AbstractEstimating the changing risk of low crop yield in a changing climate is an important task in various fields of agricultural research. According to the extreme value theory, the probability of extreme events can be approximated using generalized Pareto distributions. In this study, non-stationary generalized Pareto distributions were used to estimate the changing risk of low crop yield.
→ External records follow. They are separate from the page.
(* ===== verification/Multicast.v ===== *)
(** * Multicast: discovery of peers on the local network
    (multicast.go, advertisement.go, options.go and admin.go of src/multicast)

    The beacon and its codec, the selection of interfaces, one round of
    announcements with the listeners it starts and stops, and the handling of a
    received beacon up to the call to the peer. Sockets, regular expressions and
    the list of interfaces of the system are parameters. *)

From S2P Require Import Prelude Binary Wire Address Crypto Messages Handshake Links GoLib.
From Stdlib Require Import Ascii.
From stdpp Require Import pretty.

Open Scope string_scope.
Open Scope list_scope.
Open Scope Z_scope.

(** ** Beacons *)

Record multicastAdvertisement := Advertisement {
  adv_MajorVersion : Z;
  adv_MinorVersion : Z;
  adv_PublicKey : bytes;
  adv_Port : Z;
  adv_Hash : bytes;
}.

Definition MarshalBinary (m : multicastAdvertisement) : bytes :=
  be_bytes 2 (adv_MajorVersion m) ++ be_bytes 2 (adv_MinorVersion m) ++ adv_PublicKey m ++
  be_bytes 2 (adv_Port m) ++ be_bytes 2 (u16 (len (adv_Hash m))) ++ adv_Hash m.

Definition headerLen : Z := 32 + 8.

(** [b[lo:hi]], a panic outside the slice. *)
Definition slice (b : bytes) (lo hi : Z) : res () bytes :=
  if (0 <=? lo) && (lo <=? hi) && (hi <=? len b)
  then Ok (take (Z.to_nat (hi - lo)) (drop (Z.to_nat lo) b)) else Panic.

Definition UnmarshalBinary (b : bytes) : res () multicastAdvertisement :=
  if len b <? headerLen then Err ()
  else
    major ← slice b 0 2;
    minor ← slice b 2 4;
    key ← slice b 4 (4 + 32);
    port ← slice b (4 + 32) (6 + 32);
    dl ← slice b (6 + 32) (8 + 32);
    if len b <? headerLen + be_val dl then Err ()
    else
      hash ← slice b headerLen (headerLen + be_val dl);
      Ok (Advertisement (be_val major) (be_val minor) key (be_val port) hash).

(** ** Interfaces *)

(** Flags of [net.Interface]. *)
Definition FlagUp : Z := 1.
Definition FlagPointToPoint : Z := 8.
Definition FlagMulticast : Z := 16.
Definition FlagRunning : Z := 32.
The proposed methods were applied to global yield data for maize, wheat, rice, and soybean collected from 1961 to 2022, as well as local yield data for wheat, rice, and soybean in Japan, from a start date of either 1948 or 1958 and running to 2020. The results illustrated exacerbated trends of low-yield risk in maize crops in Africa; maize, wheat, and rice in Americas; maize and wheat in Western, Central, and Southern Asia; maize and wheat in Europe; and soybean in Japan. Only wheat in Japan showed trends of mitigating the risk of low yields. The proposed models were also validated through simulations. The results showed that the models can generally estimate the changing risks accurately, and the precision depends on the size of the data set. Although there is still room for improvement in the models, the present study demonstrates that it is possible to estimate changes in the risk of low yield using a data-driven approach based on extreme value theory without assumptions about climate and crop physiology.